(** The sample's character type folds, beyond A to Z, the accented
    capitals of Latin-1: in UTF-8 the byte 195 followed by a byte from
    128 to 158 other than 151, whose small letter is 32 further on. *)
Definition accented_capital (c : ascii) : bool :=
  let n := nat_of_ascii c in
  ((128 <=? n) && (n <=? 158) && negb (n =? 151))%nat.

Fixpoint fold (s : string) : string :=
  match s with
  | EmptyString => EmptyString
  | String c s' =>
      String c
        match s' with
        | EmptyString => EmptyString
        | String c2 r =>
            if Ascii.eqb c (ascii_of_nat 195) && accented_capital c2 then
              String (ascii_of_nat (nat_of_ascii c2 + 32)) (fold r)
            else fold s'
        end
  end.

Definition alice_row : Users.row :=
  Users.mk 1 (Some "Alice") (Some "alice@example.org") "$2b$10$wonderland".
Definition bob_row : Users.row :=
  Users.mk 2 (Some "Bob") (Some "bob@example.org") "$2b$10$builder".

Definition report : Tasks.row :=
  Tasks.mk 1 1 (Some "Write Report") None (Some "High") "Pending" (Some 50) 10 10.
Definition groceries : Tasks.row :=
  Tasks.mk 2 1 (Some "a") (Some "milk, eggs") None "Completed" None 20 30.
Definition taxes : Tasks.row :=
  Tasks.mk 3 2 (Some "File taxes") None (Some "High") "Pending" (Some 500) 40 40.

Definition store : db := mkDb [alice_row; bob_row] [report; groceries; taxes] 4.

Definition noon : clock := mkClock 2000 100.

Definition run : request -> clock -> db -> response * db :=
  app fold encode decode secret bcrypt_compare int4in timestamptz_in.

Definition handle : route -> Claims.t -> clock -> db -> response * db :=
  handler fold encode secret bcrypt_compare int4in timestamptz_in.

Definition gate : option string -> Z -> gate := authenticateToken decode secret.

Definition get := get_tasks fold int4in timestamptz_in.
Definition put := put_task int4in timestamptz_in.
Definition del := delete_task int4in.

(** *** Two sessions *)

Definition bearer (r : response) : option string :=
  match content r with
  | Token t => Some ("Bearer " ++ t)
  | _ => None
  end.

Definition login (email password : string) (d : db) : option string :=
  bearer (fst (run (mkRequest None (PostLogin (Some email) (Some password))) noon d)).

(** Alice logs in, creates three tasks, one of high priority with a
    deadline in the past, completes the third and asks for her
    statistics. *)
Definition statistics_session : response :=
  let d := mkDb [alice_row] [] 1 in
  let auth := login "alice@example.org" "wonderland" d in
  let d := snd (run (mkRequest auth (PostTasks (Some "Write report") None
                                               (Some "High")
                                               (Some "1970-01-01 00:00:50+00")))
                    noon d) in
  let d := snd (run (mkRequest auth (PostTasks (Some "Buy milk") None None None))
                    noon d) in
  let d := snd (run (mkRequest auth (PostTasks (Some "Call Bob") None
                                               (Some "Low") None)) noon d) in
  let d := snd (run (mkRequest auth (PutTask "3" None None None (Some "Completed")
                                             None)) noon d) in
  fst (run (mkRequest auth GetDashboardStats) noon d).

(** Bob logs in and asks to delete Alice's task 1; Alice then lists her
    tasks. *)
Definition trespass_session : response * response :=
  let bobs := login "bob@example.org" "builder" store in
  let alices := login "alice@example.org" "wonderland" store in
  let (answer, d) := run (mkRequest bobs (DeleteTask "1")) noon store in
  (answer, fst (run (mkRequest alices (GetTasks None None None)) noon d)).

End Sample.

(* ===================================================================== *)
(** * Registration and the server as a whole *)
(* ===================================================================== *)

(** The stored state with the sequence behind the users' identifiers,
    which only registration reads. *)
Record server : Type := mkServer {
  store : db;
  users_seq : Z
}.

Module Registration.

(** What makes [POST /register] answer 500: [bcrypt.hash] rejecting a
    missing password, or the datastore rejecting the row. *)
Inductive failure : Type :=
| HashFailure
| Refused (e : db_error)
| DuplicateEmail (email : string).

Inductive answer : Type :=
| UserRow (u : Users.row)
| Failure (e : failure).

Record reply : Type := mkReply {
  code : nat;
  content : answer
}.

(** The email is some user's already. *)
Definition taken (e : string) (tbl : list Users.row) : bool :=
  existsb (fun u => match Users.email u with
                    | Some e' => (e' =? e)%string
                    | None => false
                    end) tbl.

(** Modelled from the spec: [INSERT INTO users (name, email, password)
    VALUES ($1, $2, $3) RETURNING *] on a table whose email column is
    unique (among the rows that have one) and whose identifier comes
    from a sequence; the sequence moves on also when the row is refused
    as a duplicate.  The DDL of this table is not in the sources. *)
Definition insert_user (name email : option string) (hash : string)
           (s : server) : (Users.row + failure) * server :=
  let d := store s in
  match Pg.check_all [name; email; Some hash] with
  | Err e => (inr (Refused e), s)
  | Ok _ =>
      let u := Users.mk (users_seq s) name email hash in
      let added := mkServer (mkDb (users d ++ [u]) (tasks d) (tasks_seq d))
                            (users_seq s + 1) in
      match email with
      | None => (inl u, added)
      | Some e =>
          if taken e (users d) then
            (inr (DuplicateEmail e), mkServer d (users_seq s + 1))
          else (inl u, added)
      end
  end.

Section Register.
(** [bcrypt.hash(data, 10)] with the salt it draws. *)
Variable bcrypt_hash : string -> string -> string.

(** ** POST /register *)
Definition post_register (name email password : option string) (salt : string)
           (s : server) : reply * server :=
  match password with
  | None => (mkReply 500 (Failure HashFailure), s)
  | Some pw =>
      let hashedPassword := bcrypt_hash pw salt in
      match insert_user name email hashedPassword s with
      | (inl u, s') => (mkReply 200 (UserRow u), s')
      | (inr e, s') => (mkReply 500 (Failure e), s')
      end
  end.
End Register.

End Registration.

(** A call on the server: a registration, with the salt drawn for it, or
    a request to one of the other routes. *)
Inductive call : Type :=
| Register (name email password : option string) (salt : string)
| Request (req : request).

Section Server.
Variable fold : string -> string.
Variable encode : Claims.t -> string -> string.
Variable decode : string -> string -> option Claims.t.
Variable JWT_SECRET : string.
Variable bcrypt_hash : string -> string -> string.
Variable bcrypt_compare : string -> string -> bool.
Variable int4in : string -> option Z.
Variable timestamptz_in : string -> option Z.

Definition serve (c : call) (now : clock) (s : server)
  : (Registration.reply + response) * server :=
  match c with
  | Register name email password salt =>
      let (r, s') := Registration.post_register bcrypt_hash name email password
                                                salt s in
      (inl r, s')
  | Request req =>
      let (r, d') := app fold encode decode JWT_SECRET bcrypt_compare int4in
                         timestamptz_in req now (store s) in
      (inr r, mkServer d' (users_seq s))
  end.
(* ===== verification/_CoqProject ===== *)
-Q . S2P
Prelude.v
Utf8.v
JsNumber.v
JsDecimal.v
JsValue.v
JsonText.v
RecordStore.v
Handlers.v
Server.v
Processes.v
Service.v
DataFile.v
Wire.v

----

Within the listing above, locate the line containing "Definition insert_user (name" and the line containing "None => (inl u, added)". Reproduce those two lines and all lines between them exactly, with nothing added.

**Output of the exercise**
Definition insert_user (name email : option string) (hash : string)
           (s : server) : (Users.row + failure) * server :=
  let d := store s in
  match Pg.check_all [name; email; Some hash] with
  | Err e => (inr (Refused e), s)
  | Ok _ =>
      let u := Users.mk (users_seq s) name email hash in
      let added := mkServer (mkDb (users d ++ [u]) (tasks d) (tasks_seq d))
                            (users_seq s + 1) in
      match email with
      | None => (inl u, added)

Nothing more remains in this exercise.